> TRY IT
Look at each line of the records and count those with "rationals" in them. Please answer with the count alone.

> RECORDS FOR THIS EXERCISE

(** The event on rationals that stands for an input in the world [w]. *)
Definition exact (w : world) (e : input) : event :=
  exact_at (length (current_images w)) (length (captions (app w))) e.

(** The callback an input runs: the listeners of lines 89-91 and 94-96
    and the callback of the timeout of line 99 draw; the handlers of
    the images are those of [Events]. *)
Definition double_fire (e : input) (w : world) : option world :=
  match e with
  | DClickFolder i R =>
      match folder_btns (page w) !! i with
      | Some b =>
          if decide (wired w = true ∧ random_double R)
          then Some (double_selectFolder (data_folder b) R w) else None
      | None => None
      end
  | DClickGenerate R1 R2 =>
      if decide (wired w = true ∧ random_double R1 ∧ random_double R2)
      then Some (double_generateRandomImage R1 R2 w) else None
  | DTimerFires R1 R2 =>
      if decide (timer w = true ∧ random_double R1 ∧ random_double R2)
      then Some (w |> set_timer false |> double_generateRandomImage R1 R2)
      else None
  | _ => fire (exact w e) w
  end.

Fixpoint double_fire_all (es : list input) (w : world) : option world :=
  match es with
  | [] => Some w
  | e :: es => w' ← double_fire e w; double_fire_all es w'
  end.

(** The events on rationals that stand for a run of inputs from [w]. *)
Fixpoint exact_run (es : list input) (w : world) : list event :=
  match es with
  | [] => []
  | e :: es =>
      exact w e ::
        match double_fire e w with
        | Some w' => exact_run es w'
        | None => []
        end
  end.

(** ** The events of the program *)

(** What the browser delivers from the constructor on: a promise of
    [init] settles, or an input of the page arrives. *)
Inductive program_event : Type :=
  | Promise (e : boot_event)
  | Input (e : input).

(** A promise settles where [init] waits for it, as in [Boot]; an input
    runs its callback if the script has registered one. *)
Definition program_fire (e : program_event) (s : stage * world)
    : option (stage * world) :=
  match e with
  | Promise e => if is_network e then boot_fire e s else None
  | Input e => pair s.1 <$> double_fire e s.2
  end.

Fixpoint program_fire_all (es : list program_event) (s : stage * world)
    : option (stage * world) :=
  match es with
  | [] => Some s
  | e :: es => s' ← program_fire e s; program_fire_all es s'
  end.

(** The length of an array is below [2 ^ 32] in ECMAScript. *)
Definition js_array {A} (l : list A) : Prop := (Z.of_nat (length l) < 2 ^ 32)%Z.

(** The arrays of the generator are arrays of ECMAScript. *)
Definition js_arrays (m : manifest) (cs : list string) : Prop :=
  map_Forall (λ _ images, js_array images) m ∧ js_array cs.

#[export] Instance js_arrays_dec m cs : Decision (js_arrays m cs).
Proof. rw /js_arrays /js_array. apply _. Defined.

(** The world a run of inputs leads to, the world itself when the run
    cannot be made. *)
Definition double_run_from (w : world) (es : list input) : world :=
  default w (double_fire_all es w).

(** A run of the example on doubles. The draw is the double below one
    third: the random button selects [Leylah], the second of the three
    candidates, and the pick fails on the empty folder; then [Lilia] is
    selected, a pick is made, its probe loads and the image loads. *)
Definition demo_inputs : list input :=
  [DClickFolder 3 third; DClickGenerate third third;
   DClickFolder 0 third; DClickGenerate third third;
   DProbeLoads 0; DImageLoads].

(** The run of the program in which the two sources of the example
    answer and these inputs follow. *)
Definition demo_events : list program_event :=
  (Promise <$> network (ok_response demo_manifest) (ok_response (Some ["Hi"])))
    ++ (Input <$> demo_inputs).

(** ** Reading an array at the index computed on doubles *)

Lemma exact_draw_unit {A} (l : list A) R :
  random_double R → js_array l → unit_draw (exact_draw R (length l)).
Proof. intros HR Hl. apply exact_draw_index; [done|]. rw /js_array in Hl. lia. Qed.

Lemma double_lookup_exact {A} (l : list A) R :
  random_double R → js_array l →
  l !! double_index R (length l)
    = l !! random_index (exact_draw R (length l)) (length l).
Proof.
  intros HR Hl. destruct (exact_draw_index R (length l) HR) as [_ ->]; [|done].
  rw /js_array in Hl. lia.
Qed.

Lemma js_array_folders : js_array folders.
Proof. done. Qed.

(** ** The methods on doubles are the methods at the exact draws *)

Lemma double_selectFolder_exact folder R w :
  random_double R →
  double_selectFolder folder R w
    = selectFolder folder (exact_draw R (length folders)) w.
Proof.
  intros HR. rw /double_selectFolder /selectFolder.
  by rewrite (double_lookup_exact folders R HR js_array_folders).
Qed.

Lemma generateRandomImage_at R1 R2 w :
  js_array (current_images w) → js_array (captions (app w)) →
  random_double R1 → random_double R2 →
  unit_draw (exact_draw R1 (length (current_images w))) ∧
  unit_draw (exact_draw R2 (length (captions (app w)))) ∧
  double_generateRandomImage R1 R2 w
    = generateRandomImage (exact_draw R1 (length (current_images w)))
        (exact_draw R2 (length (captions (app w)))) w.
Proof.
  intros Hi Hc H1 H2. split_and!; [by apply exact_draw_unit..|].
  rw /double_generateRandomImage /generateRandomImage.
  rw /current_images in Hi |- *.
  destruct (imageManifest (app w) !! currentFolder (app w))
    as [[|file images]|]; [done| |done].
  change (default [] (Some (file :: images))) with (file :: images) in *.
  cbv zeta.
  by rewrite (double_lookup_exact _ R1 H1 Hi), (double_lookup_exact _ R2 H2 Hc).
Qed.
(* ===== verification/Robust.v ===== *)
(** * Robust: what holds of the page whatever the bodies hold

    [src/script.js] checks nothing of what [response.json()] gives, so
    the fields can hold values of any shape, and a pick can throw at
    each of its reads. This file shows what the script keeps of the
    page all the same. It stands on [Script], the script as the engine
    runs it, and asks nothing of the bodies.

    A pick does one of three things to the page, whatever it reads
    ([pick_outcome], [js_pick_outcome]): nothing, when a read or a
    conversion throws before line 146; the message of line 129; the
    test image and the caption of lines 146 and 147, which do not throw
    once line 143 has printed the caption. [init] leaves the
    page as the markup has it or with the listeners registered and the
    buttons marked, and in both cases with or without the message of
    line 31 ([init_outcome], [raw_start_rest]).

    A property of the world that the methods of the page keep for
    whatever path and caption they are given is [Robust]; the fields of
    [page_fields] are. [page_wf] adds that the loading placeholder has a
    request in flight. The theorems:
    - [page_wf] holds after every run of the script, settled or not,
      on a page that showed exactly one of placeholder and image and no
      loading placeholder ([script_page_wf]);
    - the callbacks the browser runs on its own, the timeout and the
      handlers of the images, lower what the browser owes, also when
      they throw, so no sequence of them goes on forever
      ([js_browser_step_wf]);
    - delivering what is owed ([js_next_owed], [js_settle]) is a run of
      the script of at most [pending] inputs, after which nothing is
      owed and the page no longer shows the loading placeholder
      ([script_settles]);
    - no exception leaves [init], and none leaves a callback that makes
      no pick: what the browser reports of a run is at most one
      exception for each of its picks ([script_reports]).

    What [Settle] shows of worlds of the documented shape that is not
    shown here needs the shape: that only listed images are requested,
    and that the current folder is known. *)

From Stdlib Require Import QArith.
From S2P Require Import Prelude Random Double Browser Display Selector Loader.
From S2P Require Import Events Boot Settle Json Raw Unchecked RawEvents Program.
From S2P Require Import Callbacks Script.
(** * swiftpass.js: the signing and dispatch core of the gateway client

    A shallow embedding of [lib/swiftpass.js].  JavaScript objects used as
    field mappings are insertion-ordered association lists with unique keys;
    field values are the scalars the client is fed (undefined, null,
    booleans, integer-valued numbers, strings).  The libraries the module
    [require]s (md5, sha1, xml2js, request, https, url) and the two built-ins
    [Math.random] and [encodeURIComponent] are capabilities of an
    environment record; the calls to the digests, to the XML builder and
    parser and to the two transports are recorded in a trace, in the order
    they are made, so that statements about what was, or was not, computed
    and sent can be made.  A callback-style method is modelled by what its
    callback receives.

    A library call may throw: the XML builder does on a character or a key
    XML has no place for, [https.request] on a certificate it cannot read.
    What is thrown leaves the method at once, and no callback is made.

    Strings are the UTF-8 encodings of the JavaScript strings, byte by byte,
    as the source file encodes its own literals; a string with an unpaired
    surrogate has no encoding and is outside the model.  Bytes compare as
    code points do, which is how [Array.prototype.sort] orders strings as
    long as no character beyond U+FFFF meets one from U+E000 on.  Numbers
    are the integers, printed in decimal (JavaScript prints an integer of
    magnitude below 10^21 that way); fractional numbers, NaN and the
    infinities are outside the model, and so are array- or object-valued
    request fields. *)

From stdpp Require Import base list strings sorting.
From Stdlib Require Import ZArith Ascii DecimalString.

Open Scope string_scope.
Open Scope list_scope.
Set Warnings "-register-all".
Set Default Proof Using "Type".

(** ** JavaScript values and strings *)

Inductive value :=
  | VUndefined
  | VNull
  | VBool (b : bool)
  | VNum (n : Z)
  | VStr (s : string).

#[global] Instance value_eq_dec : EqDecision value.
Proof. solve_decision. Defined.

(** [Number.prototype.toString] on an integer. *)
Definition Z_toString (n : Z) : string :=
  NilZero.string_of_int (Z.to_int n).

(** The abstract operation ToString, which string concatenation applies to
    its operands; [v.toString()] computes the same text wherever it is
    defined (everywhere but on undefined and null). *)
Definition ToString (v : value) : string :=
  match v with
  | VUndefined => "undefined"
  | VNull => "null"
  | VBool true => "true"
  | VBool false => "false"
  | VNum n => Z_toString n
  | VStr s => s
  end.

(** ToBoolean: what [if (v)], [!v] and [v || w] test. *)
Definition truthy (v : value) : bool :=
  match v with
  | VUndefined | VNull => false
  | VBool b => b
  | VNum n => negb (n =? 0)%Z
  | VStr s => negb (String.eqb s "")
  end.

(** [a || b] *)
Definition js_or (a b : value) : value := if truthy a then a else b.

Definition upper_ascii (a : ascii) : ascii :=
  let n := N_of_ascii a in
  if ((97 <=? n) && (n <=? 122))%N then ascii_of_N (n - 32) else a.

(** [String.prototype.toUpperCase] on ASCII text, such as the hex digits a
    digest is made of; a letter beyond ASCII is left as it is. *)
Fixpoint toUpperCase (s : string) : string :=
  match s with
  | EmptyString => EmptyString
  | String a rest => String (upper_ascii a) (toUpperCase rest)
  end.

(** [Array.prototype.join] on an array of strings. *)
Definition join (sep : string) (l : list string) : string := String.concat sep l.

> FINAL ANSWER
2